Task requirements: Filter the records for "smap" and keep each line that has it.

┌─ Supplied data

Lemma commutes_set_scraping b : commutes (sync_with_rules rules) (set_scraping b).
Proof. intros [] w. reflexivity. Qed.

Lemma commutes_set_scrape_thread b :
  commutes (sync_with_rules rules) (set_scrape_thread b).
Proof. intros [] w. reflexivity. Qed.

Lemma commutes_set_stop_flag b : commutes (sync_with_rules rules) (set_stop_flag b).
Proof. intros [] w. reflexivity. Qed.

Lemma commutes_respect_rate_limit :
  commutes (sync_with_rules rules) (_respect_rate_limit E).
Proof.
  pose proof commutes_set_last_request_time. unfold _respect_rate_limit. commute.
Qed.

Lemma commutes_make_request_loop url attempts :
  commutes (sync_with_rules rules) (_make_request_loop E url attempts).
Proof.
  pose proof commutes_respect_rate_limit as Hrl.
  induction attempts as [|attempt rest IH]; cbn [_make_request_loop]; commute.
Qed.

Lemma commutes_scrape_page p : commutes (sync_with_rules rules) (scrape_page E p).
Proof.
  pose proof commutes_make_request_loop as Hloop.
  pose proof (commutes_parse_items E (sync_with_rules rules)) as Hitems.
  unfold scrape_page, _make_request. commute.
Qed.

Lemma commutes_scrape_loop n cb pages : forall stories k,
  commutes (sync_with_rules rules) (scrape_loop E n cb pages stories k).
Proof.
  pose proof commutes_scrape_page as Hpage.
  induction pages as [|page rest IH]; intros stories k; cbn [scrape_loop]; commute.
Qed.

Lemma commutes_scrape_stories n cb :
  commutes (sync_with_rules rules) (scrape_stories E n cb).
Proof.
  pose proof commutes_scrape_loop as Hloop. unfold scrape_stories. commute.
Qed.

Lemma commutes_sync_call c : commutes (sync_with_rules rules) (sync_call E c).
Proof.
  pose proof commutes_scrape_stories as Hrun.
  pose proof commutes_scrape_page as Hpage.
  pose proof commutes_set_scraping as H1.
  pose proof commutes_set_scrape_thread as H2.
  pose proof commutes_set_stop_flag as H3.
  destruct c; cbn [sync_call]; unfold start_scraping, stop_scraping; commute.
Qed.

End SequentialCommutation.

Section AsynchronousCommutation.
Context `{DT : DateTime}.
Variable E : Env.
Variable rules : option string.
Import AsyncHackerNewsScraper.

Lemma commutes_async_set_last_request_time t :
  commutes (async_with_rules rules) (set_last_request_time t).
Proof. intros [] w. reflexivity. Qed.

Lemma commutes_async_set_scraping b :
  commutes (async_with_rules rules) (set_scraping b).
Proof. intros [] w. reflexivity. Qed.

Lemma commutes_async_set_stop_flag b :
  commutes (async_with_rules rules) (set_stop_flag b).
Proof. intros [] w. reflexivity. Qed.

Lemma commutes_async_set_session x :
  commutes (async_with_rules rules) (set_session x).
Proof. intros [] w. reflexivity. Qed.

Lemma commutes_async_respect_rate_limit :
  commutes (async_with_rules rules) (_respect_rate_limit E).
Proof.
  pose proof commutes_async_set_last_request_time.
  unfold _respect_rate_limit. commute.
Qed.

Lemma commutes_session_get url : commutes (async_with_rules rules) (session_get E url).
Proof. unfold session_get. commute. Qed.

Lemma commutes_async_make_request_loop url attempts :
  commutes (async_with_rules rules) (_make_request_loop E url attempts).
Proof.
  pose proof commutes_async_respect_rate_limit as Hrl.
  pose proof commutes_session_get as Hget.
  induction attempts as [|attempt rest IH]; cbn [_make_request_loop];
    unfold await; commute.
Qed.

└─
┌─ Supplied data

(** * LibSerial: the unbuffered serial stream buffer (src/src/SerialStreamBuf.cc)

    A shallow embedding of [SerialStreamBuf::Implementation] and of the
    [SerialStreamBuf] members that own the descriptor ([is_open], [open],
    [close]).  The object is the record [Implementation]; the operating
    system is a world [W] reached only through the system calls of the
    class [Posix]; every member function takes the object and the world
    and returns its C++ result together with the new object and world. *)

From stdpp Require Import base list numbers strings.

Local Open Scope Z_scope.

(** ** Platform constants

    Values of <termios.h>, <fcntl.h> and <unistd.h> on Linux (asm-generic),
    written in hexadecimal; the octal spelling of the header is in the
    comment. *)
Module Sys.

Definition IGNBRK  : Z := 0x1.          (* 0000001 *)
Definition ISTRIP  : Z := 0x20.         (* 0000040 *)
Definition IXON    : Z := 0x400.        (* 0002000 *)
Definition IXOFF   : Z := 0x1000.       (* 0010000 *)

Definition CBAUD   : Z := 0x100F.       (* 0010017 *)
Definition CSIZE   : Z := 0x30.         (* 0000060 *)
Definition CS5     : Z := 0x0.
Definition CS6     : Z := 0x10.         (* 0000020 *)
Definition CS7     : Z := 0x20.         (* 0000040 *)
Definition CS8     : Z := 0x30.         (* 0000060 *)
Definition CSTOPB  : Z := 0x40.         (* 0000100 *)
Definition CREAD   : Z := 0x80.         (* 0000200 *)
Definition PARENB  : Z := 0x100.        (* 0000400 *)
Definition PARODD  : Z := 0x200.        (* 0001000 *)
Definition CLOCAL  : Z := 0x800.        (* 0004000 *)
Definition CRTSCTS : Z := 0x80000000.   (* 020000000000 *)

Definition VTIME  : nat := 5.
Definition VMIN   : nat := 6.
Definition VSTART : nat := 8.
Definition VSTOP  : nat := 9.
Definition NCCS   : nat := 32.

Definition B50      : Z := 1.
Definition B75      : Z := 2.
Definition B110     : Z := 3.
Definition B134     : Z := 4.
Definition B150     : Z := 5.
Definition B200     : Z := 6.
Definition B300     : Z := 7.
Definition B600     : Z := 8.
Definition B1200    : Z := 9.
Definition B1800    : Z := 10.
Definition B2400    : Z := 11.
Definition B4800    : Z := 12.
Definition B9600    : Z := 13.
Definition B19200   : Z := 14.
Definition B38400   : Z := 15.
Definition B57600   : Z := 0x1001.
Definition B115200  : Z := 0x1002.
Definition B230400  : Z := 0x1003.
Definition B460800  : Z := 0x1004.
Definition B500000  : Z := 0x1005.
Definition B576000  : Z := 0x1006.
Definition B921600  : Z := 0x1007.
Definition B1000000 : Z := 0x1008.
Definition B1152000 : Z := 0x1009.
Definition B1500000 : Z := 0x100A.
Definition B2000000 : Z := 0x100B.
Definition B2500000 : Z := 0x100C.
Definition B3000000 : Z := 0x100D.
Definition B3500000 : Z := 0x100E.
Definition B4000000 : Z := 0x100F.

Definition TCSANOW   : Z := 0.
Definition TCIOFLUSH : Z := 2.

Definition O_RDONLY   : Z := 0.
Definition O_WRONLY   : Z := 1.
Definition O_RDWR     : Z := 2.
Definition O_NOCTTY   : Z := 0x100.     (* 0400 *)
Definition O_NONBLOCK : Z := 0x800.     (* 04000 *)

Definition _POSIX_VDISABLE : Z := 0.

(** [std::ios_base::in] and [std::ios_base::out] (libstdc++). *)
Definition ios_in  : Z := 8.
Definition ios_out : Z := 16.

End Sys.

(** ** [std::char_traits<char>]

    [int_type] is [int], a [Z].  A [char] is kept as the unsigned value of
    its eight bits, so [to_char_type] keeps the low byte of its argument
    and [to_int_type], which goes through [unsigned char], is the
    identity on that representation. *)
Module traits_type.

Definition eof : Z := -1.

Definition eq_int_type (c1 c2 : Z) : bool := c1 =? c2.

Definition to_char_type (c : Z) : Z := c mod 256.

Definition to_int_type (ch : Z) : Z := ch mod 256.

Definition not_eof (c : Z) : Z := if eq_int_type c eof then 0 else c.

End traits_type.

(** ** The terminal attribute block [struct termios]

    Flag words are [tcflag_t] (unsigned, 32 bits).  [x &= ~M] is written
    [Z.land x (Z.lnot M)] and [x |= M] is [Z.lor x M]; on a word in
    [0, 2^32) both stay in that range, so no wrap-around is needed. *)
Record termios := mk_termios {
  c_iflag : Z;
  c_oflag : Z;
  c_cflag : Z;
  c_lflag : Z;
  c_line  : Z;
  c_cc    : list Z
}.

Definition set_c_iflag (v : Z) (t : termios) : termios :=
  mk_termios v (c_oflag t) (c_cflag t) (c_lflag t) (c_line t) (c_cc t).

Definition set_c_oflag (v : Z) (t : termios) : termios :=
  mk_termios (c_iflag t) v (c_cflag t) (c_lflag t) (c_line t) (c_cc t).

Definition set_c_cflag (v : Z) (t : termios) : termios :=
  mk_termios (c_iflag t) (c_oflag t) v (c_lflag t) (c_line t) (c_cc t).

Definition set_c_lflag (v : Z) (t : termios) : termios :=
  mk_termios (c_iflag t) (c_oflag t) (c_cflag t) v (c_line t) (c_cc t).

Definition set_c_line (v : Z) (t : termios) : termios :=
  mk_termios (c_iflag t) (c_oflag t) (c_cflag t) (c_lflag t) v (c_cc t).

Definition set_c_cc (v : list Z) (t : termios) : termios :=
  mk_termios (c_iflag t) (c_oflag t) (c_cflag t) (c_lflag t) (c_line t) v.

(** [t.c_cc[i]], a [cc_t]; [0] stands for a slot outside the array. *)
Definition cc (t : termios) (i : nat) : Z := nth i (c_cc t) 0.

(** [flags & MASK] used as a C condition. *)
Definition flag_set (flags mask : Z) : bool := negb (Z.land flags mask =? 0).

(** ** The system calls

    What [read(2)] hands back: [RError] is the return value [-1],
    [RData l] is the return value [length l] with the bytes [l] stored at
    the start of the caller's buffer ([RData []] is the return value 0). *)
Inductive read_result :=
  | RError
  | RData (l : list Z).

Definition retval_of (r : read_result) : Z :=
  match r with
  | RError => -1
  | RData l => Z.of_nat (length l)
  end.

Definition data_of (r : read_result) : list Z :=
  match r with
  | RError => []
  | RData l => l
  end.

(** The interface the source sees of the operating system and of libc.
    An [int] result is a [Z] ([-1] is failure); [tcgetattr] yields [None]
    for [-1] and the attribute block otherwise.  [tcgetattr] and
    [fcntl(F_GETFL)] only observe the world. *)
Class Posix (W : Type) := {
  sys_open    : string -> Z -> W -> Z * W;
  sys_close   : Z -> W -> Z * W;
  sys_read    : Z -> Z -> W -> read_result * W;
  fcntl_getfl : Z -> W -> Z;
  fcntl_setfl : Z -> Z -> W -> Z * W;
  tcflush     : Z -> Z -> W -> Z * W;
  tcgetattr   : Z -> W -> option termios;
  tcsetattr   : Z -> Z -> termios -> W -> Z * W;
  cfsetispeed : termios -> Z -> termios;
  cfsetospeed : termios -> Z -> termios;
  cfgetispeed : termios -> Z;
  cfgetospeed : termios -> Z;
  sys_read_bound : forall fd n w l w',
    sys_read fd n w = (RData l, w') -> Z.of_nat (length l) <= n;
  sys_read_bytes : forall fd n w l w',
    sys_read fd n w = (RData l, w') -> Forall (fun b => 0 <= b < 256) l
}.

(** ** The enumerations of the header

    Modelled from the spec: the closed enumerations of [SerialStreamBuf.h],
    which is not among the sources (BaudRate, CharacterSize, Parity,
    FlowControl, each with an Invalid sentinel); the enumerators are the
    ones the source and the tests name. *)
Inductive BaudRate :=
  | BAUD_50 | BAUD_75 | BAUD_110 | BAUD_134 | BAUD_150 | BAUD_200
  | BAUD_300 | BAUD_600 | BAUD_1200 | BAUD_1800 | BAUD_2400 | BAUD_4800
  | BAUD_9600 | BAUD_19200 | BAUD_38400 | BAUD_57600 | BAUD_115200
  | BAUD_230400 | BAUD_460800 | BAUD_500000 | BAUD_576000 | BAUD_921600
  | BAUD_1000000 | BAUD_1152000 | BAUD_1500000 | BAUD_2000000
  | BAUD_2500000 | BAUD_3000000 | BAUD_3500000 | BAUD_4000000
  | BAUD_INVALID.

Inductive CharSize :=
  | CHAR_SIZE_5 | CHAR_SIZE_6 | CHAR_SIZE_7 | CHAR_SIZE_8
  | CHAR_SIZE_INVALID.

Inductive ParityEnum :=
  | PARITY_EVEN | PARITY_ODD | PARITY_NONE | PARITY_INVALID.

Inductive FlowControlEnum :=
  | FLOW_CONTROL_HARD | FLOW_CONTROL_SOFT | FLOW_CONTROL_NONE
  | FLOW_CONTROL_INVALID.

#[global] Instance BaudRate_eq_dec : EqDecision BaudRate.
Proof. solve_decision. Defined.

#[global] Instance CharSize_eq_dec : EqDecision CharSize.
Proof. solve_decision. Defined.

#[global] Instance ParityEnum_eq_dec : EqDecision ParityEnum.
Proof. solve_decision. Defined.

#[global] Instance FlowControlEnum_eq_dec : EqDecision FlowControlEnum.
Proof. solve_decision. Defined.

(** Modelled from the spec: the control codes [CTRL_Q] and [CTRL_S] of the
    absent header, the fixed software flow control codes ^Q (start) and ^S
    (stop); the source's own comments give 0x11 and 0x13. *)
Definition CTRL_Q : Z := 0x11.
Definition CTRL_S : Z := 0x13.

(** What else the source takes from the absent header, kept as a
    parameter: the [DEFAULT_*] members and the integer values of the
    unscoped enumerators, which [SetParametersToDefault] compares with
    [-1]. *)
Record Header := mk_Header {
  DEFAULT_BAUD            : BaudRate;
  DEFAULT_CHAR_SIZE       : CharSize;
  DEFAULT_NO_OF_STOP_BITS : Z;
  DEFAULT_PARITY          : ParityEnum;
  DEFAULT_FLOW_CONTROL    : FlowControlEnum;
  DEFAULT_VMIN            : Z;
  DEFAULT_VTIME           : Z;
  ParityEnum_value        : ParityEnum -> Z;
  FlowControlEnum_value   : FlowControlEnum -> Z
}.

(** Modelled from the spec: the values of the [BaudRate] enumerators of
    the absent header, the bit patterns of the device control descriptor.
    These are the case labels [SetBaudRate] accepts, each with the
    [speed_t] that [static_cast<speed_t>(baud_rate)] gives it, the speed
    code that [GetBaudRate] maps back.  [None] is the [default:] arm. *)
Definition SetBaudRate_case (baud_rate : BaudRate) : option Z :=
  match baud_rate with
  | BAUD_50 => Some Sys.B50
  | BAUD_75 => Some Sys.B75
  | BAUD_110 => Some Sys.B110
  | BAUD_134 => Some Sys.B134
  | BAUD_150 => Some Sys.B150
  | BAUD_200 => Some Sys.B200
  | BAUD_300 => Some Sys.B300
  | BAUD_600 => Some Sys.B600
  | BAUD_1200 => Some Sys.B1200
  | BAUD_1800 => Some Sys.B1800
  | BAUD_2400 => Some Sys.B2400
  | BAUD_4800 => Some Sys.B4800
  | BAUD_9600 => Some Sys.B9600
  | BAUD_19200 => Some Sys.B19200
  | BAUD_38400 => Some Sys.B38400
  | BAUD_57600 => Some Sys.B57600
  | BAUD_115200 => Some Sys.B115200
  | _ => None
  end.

└─
┌─ Supplied data

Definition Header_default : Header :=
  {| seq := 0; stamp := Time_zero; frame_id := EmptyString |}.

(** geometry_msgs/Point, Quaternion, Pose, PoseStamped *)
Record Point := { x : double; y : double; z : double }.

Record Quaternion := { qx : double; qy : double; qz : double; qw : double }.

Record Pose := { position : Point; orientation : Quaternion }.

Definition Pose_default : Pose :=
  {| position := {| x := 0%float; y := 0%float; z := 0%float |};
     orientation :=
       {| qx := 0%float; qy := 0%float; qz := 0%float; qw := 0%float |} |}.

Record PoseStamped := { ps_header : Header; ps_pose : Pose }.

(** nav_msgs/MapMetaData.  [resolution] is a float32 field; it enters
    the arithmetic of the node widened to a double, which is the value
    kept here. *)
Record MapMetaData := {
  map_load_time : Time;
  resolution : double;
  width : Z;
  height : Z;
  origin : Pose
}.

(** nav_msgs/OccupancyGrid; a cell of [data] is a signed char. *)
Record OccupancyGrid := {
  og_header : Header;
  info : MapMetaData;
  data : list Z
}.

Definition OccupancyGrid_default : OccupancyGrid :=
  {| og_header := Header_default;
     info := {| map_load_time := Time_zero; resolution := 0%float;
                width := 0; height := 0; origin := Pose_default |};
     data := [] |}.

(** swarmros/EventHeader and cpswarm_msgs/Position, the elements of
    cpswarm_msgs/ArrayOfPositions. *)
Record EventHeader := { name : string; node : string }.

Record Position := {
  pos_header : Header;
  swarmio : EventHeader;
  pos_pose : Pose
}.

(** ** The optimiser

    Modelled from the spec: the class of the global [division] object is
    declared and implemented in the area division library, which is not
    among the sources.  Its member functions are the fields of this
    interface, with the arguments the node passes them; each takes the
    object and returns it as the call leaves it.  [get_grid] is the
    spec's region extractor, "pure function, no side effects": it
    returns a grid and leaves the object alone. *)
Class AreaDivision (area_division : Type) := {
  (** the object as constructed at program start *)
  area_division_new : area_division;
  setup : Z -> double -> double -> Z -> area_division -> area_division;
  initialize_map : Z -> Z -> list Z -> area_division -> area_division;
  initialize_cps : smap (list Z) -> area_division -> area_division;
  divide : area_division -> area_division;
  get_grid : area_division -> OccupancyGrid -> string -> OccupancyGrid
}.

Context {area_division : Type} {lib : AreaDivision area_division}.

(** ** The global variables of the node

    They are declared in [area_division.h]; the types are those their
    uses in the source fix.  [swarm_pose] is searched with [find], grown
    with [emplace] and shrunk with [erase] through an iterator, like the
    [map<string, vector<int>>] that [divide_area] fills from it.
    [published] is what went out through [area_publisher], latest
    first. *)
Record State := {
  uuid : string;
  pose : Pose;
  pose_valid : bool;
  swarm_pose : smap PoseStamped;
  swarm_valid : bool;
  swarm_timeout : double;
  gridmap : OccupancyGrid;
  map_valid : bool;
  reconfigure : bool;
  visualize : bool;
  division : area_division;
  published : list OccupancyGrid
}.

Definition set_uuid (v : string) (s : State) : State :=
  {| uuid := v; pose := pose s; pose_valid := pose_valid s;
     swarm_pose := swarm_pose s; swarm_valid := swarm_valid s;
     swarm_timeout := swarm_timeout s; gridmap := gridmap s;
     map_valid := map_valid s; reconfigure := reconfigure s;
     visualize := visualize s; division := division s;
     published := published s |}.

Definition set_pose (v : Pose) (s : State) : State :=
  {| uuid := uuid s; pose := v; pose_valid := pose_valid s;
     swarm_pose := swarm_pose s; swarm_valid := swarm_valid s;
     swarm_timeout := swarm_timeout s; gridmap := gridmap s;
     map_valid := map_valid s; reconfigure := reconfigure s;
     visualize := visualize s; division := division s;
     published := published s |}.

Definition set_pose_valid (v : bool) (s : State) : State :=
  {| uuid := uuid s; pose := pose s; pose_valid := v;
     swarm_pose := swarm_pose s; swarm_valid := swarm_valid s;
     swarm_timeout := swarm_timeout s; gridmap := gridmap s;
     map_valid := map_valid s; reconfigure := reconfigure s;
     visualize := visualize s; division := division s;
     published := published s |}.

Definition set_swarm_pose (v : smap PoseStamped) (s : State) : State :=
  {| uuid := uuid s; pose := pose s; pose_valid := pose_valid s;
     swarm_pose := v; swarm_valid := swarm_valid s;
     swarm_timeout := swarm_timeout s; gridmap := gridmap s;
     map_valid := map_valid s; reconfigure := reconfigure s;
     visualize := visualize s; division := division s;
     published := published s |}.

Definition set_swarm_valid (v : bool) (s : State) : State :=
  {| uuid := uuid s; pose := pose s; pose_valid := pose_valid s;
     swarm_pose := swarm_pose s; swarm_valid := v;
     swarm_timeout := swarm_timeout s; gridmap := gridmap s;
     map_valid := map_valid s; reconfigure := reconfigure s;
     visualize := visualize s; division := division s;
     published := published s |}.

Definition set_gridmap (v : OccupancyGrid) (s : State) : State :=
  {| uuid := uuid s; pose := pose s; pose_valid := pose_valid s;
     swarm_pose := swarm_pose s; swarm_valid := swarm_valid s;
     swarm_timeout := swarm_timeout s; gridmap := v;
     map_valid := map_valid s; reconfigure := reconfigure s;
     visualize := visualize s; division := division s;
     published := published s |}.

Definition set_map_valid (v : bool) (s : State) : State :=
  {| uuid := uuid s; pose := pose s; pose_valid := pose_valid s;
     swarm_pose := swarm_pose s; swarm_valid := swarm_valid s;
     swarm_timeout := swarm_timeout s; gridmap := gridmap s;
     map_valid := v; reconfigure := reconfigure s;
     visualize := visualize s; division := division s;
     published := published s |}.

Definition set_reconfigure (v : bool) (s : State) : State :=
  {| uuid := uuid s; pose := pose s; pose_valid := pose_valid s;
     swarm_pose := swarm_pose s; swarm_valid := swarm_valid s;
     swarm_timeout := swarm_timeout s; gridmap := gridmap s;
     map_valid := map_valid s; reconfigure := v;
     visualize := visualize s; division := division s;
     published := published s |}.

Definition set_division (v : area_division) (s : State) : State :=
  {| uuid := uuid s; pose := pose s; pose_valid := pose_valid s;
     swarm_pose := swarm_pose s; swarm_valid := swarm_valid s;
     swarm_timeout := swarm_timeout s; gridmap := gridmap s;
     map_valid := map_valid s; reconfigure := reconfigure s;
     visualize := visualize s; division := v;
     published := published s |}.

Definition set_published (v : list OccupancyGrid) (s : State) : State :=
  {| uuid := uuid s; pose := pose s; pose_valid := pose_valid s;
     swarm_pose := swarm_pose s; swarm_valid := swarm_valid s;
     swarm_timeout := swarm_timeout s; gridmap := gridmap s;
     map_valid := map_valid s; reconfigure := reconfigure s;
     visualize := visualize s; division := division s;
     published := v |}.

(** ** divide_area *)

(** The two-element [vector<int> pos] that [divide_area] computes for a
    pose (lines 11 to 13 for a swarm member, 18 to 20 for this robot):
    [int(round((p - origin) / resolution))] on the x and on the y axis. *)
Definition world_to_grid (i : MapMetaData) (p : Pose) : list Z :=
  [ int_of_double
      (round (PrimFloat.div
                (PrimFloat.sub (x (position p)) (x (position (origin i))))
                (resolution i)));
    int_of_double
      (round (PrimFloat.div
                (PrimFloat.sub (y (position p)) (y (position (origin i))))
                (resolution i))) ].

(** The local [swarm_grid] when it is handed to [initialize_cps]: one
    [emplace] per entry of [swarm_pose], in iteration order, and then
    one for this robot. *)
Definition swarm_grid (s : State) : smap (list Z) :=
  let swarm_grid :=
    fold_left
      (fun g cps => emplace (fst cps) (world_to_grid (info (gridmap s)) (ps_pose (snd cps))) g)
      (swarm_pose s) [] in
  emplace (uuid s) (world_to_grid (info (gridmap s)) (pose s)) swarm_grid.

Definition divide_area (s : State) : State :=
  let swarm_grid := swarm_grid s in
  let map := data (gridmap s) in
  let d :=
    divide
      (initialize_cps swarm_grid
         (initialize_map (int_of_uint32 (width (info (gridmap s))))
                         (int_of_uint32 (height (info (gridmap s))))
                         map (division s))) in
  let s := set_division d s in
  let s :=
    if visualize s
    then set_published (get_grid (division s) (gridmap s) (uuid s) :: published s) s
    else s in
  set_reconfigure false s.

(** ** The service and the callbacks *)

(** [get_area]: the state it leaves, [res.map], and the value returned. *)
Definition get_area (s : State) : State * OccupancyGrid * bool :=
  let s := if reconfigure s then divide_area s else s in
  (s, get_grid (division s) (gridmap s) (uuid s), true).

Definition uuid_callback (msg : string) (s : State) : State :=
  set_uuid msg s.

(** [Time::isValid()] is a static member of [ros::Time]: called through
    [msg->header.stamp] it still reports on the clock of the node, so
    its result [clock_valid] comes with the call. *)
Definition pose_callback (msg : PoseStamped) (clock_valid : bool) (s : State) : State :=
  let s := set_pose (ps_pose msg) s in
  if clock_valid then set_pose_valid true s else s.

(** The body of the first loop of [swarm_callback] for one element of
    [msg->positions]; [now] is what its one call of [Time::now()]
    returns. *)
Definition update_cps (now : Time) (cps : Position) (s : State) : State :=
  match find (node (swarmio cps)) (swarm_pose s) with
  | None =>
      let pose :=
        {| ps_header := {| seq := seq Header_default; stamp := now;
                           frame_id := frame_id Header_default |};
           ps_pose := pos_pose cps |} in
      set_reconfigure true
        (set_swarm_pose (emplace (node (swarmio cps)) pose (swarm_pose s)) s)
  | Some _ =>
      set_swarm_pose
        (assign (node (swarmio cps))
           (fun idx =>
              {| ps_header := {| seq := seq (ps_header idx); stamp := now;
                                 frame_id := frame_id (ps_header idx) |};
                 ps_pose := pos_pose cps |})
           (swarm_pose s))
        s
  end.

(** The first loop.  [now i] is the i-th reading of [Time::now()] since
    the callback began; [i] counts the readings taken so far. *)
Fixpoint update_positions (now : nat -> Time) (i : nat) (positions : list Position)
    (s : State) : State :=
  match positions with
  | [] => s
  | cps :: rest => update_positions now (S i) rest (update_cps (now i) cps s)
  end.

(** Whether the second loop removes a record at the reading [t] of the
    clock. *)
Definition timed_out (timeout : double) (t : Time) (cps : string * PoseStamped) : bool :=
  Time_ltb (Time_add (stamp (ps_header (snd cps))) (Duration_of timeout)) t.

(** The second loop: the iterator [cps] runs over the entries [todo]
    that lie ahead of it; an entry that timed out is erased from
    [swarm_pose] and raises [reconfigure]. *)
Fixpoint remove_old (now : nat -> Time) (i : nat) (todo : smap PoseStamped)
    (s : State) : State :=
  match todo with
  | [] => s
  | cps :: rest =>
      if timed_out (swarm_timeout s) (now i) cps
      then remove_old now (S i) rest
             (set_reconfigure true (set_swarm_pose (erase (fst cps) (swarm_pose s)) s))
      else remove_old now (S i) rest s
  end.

└─

Result of this exercise:
  initialize_cps : smap (list Z) -> area_division -> area_division;
  swarm_pose : smap PoseStamped;
Definition set_swarm_pose (v : smap PoseStamped) (s : State) : State :=
Definition swarm_grid (s : State) : smap (list Z) :=
Fixpoint remove_old (now : nat -> Time) (i : nat) (todo : smap PoseStamped)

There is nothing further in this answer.